People v. Ross

Foote, C.

The defendant was charged with petit larceny and a prior conviction of burglary; from the judgment rendered against him, and an order denying a new • trial, he appeals.

The point which he makes for a reversal of the judgment and order is, that the court erred in instructing the jury that if they found him guilty, the form of the ver*417diet should he: “We, the jury, find the defendant guilty as charged in the information.”

The reason advanced by the defendant as showing error upon the part of the court in giving the instruction complained of is, that the jury was misled into the belief that they must consider the question of the defendant’s former conviction of the offense of burglary in determining his guilt or innocence of petit larceny; that inasmuch as the information charging petit larceny and prior conviction of burglary had been read to the jury on the opening of the trial, they, having that in mind, were misled by the court’s instruction into the belief that they must, in their verdict, find upon both charges.
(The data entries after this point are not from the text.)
(* ===== verification/Sysfile.v ===== *)
(** * System calls on files (syscall.c, sysfile.c)

    The arguments of a system call are words above the stack pointer of the
    process, fetched from its memory and checked against proc->sz; a string is
    handed on as the bytes from its pointer to the end of that memory. *)

From S2P Require Import Prelude CString ProcData Sync Words Log Fs Exec File.
Local Open Scope Z_scope.

(** fcntl.h *)
Definition O_RDONLY : Z := 0x000.
Definition O_WRONLY : Z := 0x001.
Definition O_RDWR : Z := 0x002.
Definition O_CREATE : Z := 0x200.

(** Where a NUL byte is, before the end of memory. *)
Fixpoint find_nul (s : list Z) : option nat :=
  match s with
  | [] => None
  | c :: s' => if decide (c = 0) then Some 0%nat else S <$> find_nul s'
  end.
(** The first free descriptor. *)
Fixpoint find_fd (l : list (option nat)) : option nat :=
  match l with
  | [] => None
  | None :: _ => Some 0%nat
  | Some _ :: l' => S <$> find_fd l'
  end.

(** struct stat in memory: offsets and widths of its fields *)
Definition SIZEOF_STAT : Z := 32.
Definition put_stat (st : stat) (x : list Z) : list Z :=
  let x := splice x 0 (le_split 2 (st_type st)) in
  let x := splice x 4 (le_split 4 (st_dev st)) in
  let x := splice x 8 (le_split 4 (st_ino st)) in
  let x := splice x 12 (le_split 2 (st_nlink st)) in
  let x := splice x 16 (le_split 4 (st_uid st)) in
  let x := splice x 20 (le_split 4 (st_gid st)) in
  let x := splice x 24 (le_split 4 (st_mode st)) in
  splice x 28 (le_split 4 (st_size st)).

Section calls.
Context {C : Type} `{Sync C} `{FileIO C}.
Abbreviation Y := (M (fsys C)).

Definition the_proc : Y fproc := let! l := gets y_procs in let! i := gets y_cur in of_opt (l !! i).
Definition put_proc (p : fproc) : Y unit := modS (λ s, set_y_procs (<[y_cur s := p]> (y_procs s)) s).
Definition proc_sz : Y Z := gets (λ s, Z.of_nat (length (y_mem s))).

(** ** syscall.c *)
Definition fetchint (addr : Z) : Y (option Z) :=
  let! sz := proc_sz in
  if decide (sz ≤ addr ∨ sz < u32 (addr + 4)) then ret None
  else
    let! m := gets y_mem in
    let! w := of_opt (get_word m (Z.to_nat addr)) in
    ret (Some (s32 w)).

(** The length of the string and the bytes from its start. *)
Definition fetchstr (addr : Z) : Y (option (nat * list Z)) :=
  let! sz := proc_sz in
  if decide (sz ≤ addr) then ret None
  else
    let! m := gets y_mem in
    let s := drop (Z.to_nat addr) m in
    ret ((λ n, (n, s)) <$> find_nul s).

Definition argint (n : Z) : Y (option Z) :=
  let! esp := gets y_esp in fetchint (u32 (esp + 4 + 4 * n)).

Definition argptr (n size : Z) : Y (option Z) :=
  let! i := argint n in
  match i with
  | None => ret None
  | Some i =>
      let! sz := proc_sz in
      if decide (sz ≤ u32 i ∨ sz < u32 (u32 i + size)) then ret None else ret (Some (u32 i))
  end.

Definition argstr (n : Z) : Y (option (nat * list Z)) :=
  let! addr := argint n in
  match addr with
  | None => ret None
  | Some addr => fetchstr (u32 addr)
  end.

(** ** sysfile.c *)
Definition argfd (n : Z) : Y (option (nat * nat)) :=
  let! fd := argint n in
  match fd with
  | None => ret None
  | Some fd =>
      if decide (fd < 0 ∨ Z.of_nat NOFILE ≤ fd) then ret None
      else
        let! p := the_proc in
        let! f := of_opt (fp_ofile p !! Z.to_nat fd) in
        ret ((λ f, (Z.to_nat fd, f)) <$> f)
  end.

Definition fdalloc (f : nat) : Y (option nat) :=
  let! p := the_proc in
  match find_fd (fp_ofile p) with
  | Some fd => put_proc (set_fp_ofile (<[fd := Some f]> (fp_ofile p)) p) ;;; ret (Some fd)
  | None => ret None
  end.

(** proc->ofile[fd] = 0 *)
Definition clear_fd (fd : nat) : Y unit :=
  let! p := the_proc in put_proc (set_fp_ofile (<[fd := None]> (fp_ofile p)) p).

Definition sys_dup : Y Z :=
  let! a := argfd 0 in
  match a with
  | None => ret (-1)
  | Some (_, f) =>
      let! fd := fdalloc f in
      match fd with
      | None => ret (-1)
      | Some fd => let! _ := filedup f in ret (Z.of_nat fd)
      end
  end.

(** The arguments of read and write: the file, the buffer and the count. *)
Definition rw_args : Y (option (nat * Z * Z)) :=
  let! a := argfd 0 in
  match a with
  | None => ret None
  | Some (_, f) =>
      let! n := argint 2 in
      match n with
      | None => ret None
      | Some n => let! p := argptr 1 n in ret ((λ p, (f, p, n)) <$> p)
      end
  end.
Definition sys_read : Y Z :=
  let! a := rw_args in
  match a with
  | None => ret (-1)
  | Some (f, p, n) => fileread f p n
  end.
Definition sys_write : Y Z :=
  let! a := rw_args in
  match a with
  | None => ret (-1)
  | Some (f, p, n) => filewrite f p n
  end.

Definition sys_close : Y Z :=
  let! a := argfd 0 in
  match a with
  | None => ret (-1)
  | Some (fd, f) => clear_fd fd ;;; fileclose f ;;; ret 0
  end.

Definition sys_fstat : Y Z :=
  let! a := argfd 0 in
  match a with
  | None => ret (-1)
  | Some (_, f) =>
      let! p := argptr 1 SIZEOF_STAT in
      match p with
      | None => ret (-1)
      | Some p =>
          let! st := filestat f in
          match st with
          | None => ret (-1)
          | Some st =>
              let! x := load_user p SIZEOF_STAT in
              store_user p (put_stat st x) ;;;
              ret 0
          end
      end
  end.

(** link and unlink inside the transaction are [link_paths] and [unlink_path] of
    Dirop; each of their returns is preceded by end_op. *)
Definition sys_link : Y Z :=
  let! old := argstr 0 in
  match old with
  | None => ret (-1)
  | Some (_, old) =>
      let! new := argstr 1 in
      match new with
      | None => ret (-1)
      | Some (_, new) => io_ io_begin_op ;;; let! r := io_ (io_link old new) in io_ io_end_op ;;; ret r
      end
  end.
Definition sys_unlink : Y Z :=
  let! path := argstr 0 in
  match path with
  | None => ret (-1)
  | Some (_, path) => io_ io_begin_op ;;; let! r := io_ (io_unlink path) in io_ io_end_op ;;; ret r
  end.

(** The inode that open works on, locked. *)
Definition open_inode (path : list Z) (omode : Z) : Y (option nat) :=
  if decide (Z.land omode O_CREATE ≠ 0) then io_ (io_create path T_FILE 0 0)
  else
    let! ip := io_ (io_namei path) in
    match ip with
    | None => ret None
    | Some ip =>
        io_ (io_ilock ip) ;;;
        let! ty := io_ (io_type ip) in
        if decide (ty = T_DIR ∧ omode ≠ O_RDONLY) then io_ (io_iunlockput ip) ;;; ret None
        else ret (Some ip)
    end.

Definition sys_open : Y Z :=
  let! path := argstr 0 in
  match path with
  | None => ret (-1)
  | Some (_, path) =>
      let! omode := argint 1 in
      match omode with
      | None => ret (-1)
      | Some omode =>
          io_ io_begin_op ;;;
          let! ip := open_inode path omode in
          match ip with
          | None => io_ io_end_op ;;; ret (-1)
          | Some ip =>
              let! f := filealloc in
              match f with
              | None => io_ (io_iunlockput ip) ;;; io_ io_end_op ;;; ret (-1)
              | Some f =>
                  let! fd := fdalloc f in
                  match fd with
                  | None => fileclose f ;;; io_ (io_iunlockput ip) ;;; io_ io_end_op ;;; ret (-1)
                  | Some fd =>
                      io_ (io_iunlock ip) ;;;
                      io_ io_end_op ;;;
                      let! g := the_file f in
                      put_file f (mkfile FD_INODE (fl_ref g) (bool_decide (Z.land omode O_WRONLY = 0))
                        (bool_decide (Z.land omode O_WRONLY ≠ 0 ∨ Z.land omode O_RDWR ≠ 0)) (fl_pipe g) (Some ip) 0) ;;;
                      ret (Z.of_nat fd)
                  end
              end
          end
      end
  end.

(** The end of mkdir and mknod. *)
Definition created (ip : option nat) : Y Z :=
  match ip with
  | None => io_ io_end_op ;;; ret (-1)
  | Some ip => io_ (io_iunlockput ip) ;;; io_ io_end_op ;;; ret 0
  end.
Definition sys_mkdir : Y Z :=
  io_ io_begin_op ;;;
  let! path := argstr 0 in
  match path with
  | None => created None
  | Some (_, path) => let! ip := io_ (io_create path T_DIR 0 0) in created ip
  end.
Definition sys_mknod : Y Z :=
  io_ io_begin_op ;;;
  let! path := argstr 0 in
  match path with
  | None => created None
  | Some (_, path) =>
      let! major := argint 1 in
      match major with
      | None => created None
      | Some major =>
          let! minor := argint 2 in
          match minor with
          | None => created None
          | Some minor => let! ip := io_ (io_create path T_DEV (s16 major) (s16 minor)) in created ip
          end
      end
  end.

Definition sys_chdir : Y Z :=
  io_ io_begin_op ;;;
  let! path := argstr 0 in
  match path with
  | None => io_ io_end_op ;;; ret (-1)
  | Some (_, path) =>
      let! ip := io_ (io_namei path) in
      match ip with
      | None => io_ io_end_op ;;; ret (-1)
      | Some ip =>
          io_ (io_ilock ip) ;;;
          let! ty := io_ (io_type ip) in
          if decide (ty ≠ T_DIR) then io_ (io_iunlockput ip) ;;; io_ io_end_op ;;; ret (-1)
          else
            io_ (io_iunlock ip) ;;;
            let! p := the_proc in
            let! cwd := of_opt (fp_cwd p) in
            io_ (io_iput cwd) ;;;
            io_ io_end_op ;;;
            put_proc (set_fp_cwd (Some ip) p) ;;;
            ret 0
      end
  end.

Definition sys_pipe : Y Z :=
  let! fd := argptr 0 8 in
  match fd with
  | None => ret (-1)
  | Some fd =>
      let! fs := pipealloc in
      match fs with
      | None => ret (-1)
      | Some (rf, wf) =>
          let! fd0 := fdalloc rf in
          match fd0 with
          | None => fileclose rf ;;; fileclose wf ;;; ret (-1)
          | Some fd0 =>
              let! fd1 := fdalloc wf in
              match fd1 with
              | None => clear_fd fd0 ;;; fileclose rf ;;; fileclose wf ;;; ret (-1)
              | Some fd1 =>
                  store_user fd (le_split 4 (Z.of_nat fd0)) ;;;
                  store_user (u32 (fd + 4)) (le_split 4 (Z.of_nat fd1)) ;;;
                  ret 0
              end
          end
      end
  end.

Definition sys_chown : Y Z :=
  let! path := argstr 0 in
  match path with
  | None => ret (-1)
  | Some (_, path) =>
      let! owner := argint 1 in
      match owner with
      | None => ret (-2)
      | Some owner =>
          if decide (owner < 0 ∨ 32767 < owner) then ret (-2)
          else
            let! group := argint 1 in
            match group with
            | None => ret (-3)
            | Some group =>
                if decide (group < 0 ∨ 32767 < group) then ret (-3) else io_ (io_chown path owner group)
            end
      end
  end.

(** sys_exec: the arguments, [None] for the returns of -1 *)
Fixpoint exec_argv (fuel : nat) (uargv i : Z) : Y (option (list (list Z))) :=
  match fuel with
  | O => ret None
  | S fuel' =>
      let! uarg := fetchint (u32 (uargv + 4 * i)) in
      match uarg with
      | None => ret None
      | Some uarg =>
          if decide (uarg = 0) then ret (Some [])
          else
            let! a := fetchstr (u32 uarg) in
            match a with
            | None => ret None
            | Some (_, a) => let! l := exec_argv fuel' uargv (i + 1) in ret (cons a <$> l)
            end
      end
  end.
Definition exec_args : Y (option (list Z * list (list Z))) :=
  let! path := argstr 0 in
  match path with
  | None => ret None
  | Some (_, path) =>
      let! uargv := argint 1 in
      match uargv with
      | None => ret None
      | Some uargv => let! l := exec_argv (Z.to_nat MAXARG) (u32 uargv) 0 in ret (pair path <$> l)
      end
  end.

(** ** fork and exit: the files and the current directory *)
Definition put_proc_at (j : nat) (p : fproc) : Y unit := modS (λ s, set_y_procs (<[j := p]> (y_procs s)) s).
Definition fork_fd (j fd : nat) : Y unit :=
  let! p := the_proc in
  let! f := of_opt (fp_ofile p !! fd) in
  match f with
  | None => skip
  | Some f =>
      let! f := filedup f in
      let! l := gets y_procs in
      let! np := of_opt (l !! j) in
      put_proc_at j (set_fp_ofile (<[fd := Some f]> (fp_ofile np)) np)
  end.
Definition fork_share (j : nat) : Y unit :=
  mfor (seq 0 NOFILE) (fork_fd j) ;;;
  let! p := the_proc in
  let! cwd := of_opt (fp_cwd p) in
  io_ (io_idup cwd) ;;;
  let! l := gets y_procs in
  let! np := of_opt (l !! j) in
  put_proc_at j (set_fp_cwd (Some cwd) np).

Definition exit_fd (fd : nat) : Y unit :=
  let! p := the_proc in
  let! f := of_opt (fp_ofile p !! fd) in
  match f with
  | None => skip
  | Some f => fileclose f ;;; clear_fd fd
  end.
Definition exit_close : Y unit :=
  mfor (seq 0 NOFILE) exit_fd ;;;
  io_ io_begin_op ;;;
  let! p := the_proc in
  let! cwd := of_opt (fp_cwd p) in
  io_ (io_iput cwd) ;;;
  io_ io_end_op ;;;
  let! p := the_proc in
  put_proc (set_fp_cwd None p).
End calls.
But an examination of the record shows the entire improbability of such an understanding. After the information had been read, to which the defendant had pleaded not guilty of both charges, and the district attorney had stated what he expected to prove, the defendant answered that portion of the information which charged prior conviction of burglary by entering a plea of guilty.

Then the case stood for trial upon the charge of petit larceny alone, so far as the pleadings were concerned, and the province of the jury. When the evidence was introduced, it was confined to the question of the guilt or innocence of the defendant of petit larceny.

The instructions for the people referred solely to the matter of the guilt or innocence of the defendant of petit larceny. To make it absolutely certain that the charge of prior conviction for burglary should not be considered by the jury, the court, at the instance of the defendant, expressly informed,them that as to that matter they had nothing whatever to do. Taking the instructions altogether, it is perfectly plain that the only charge remaining in the information for trial was that of petit larceny; that the jury were positively instructed to confine their *418deliberations to the consideration of the truth or falsity of that charge upon the evidence before them. There is no reason whatever to suppose that they ever dwelt in the remotest degree upon the charge of prior conviction of burglary, which, in their presence, had been eliminated from the trial by the confession of the defendant by his plea of guilty after the information had been read, and by the emphatic instructions of the court. They must have understood the instruction objected to as relating solely to the charge of petit larceny, the only one about which there was any dispute as to the defendant’s guilt. The authorities cited by the defendant are wholly inapplicable to this case.

We advise that the judgment and order be affirmed.

Belcher, C. C., and Hayne, C., concurred.

The Court.

For the reasons given in the foregoing opinion, the judgment and order are affirmed.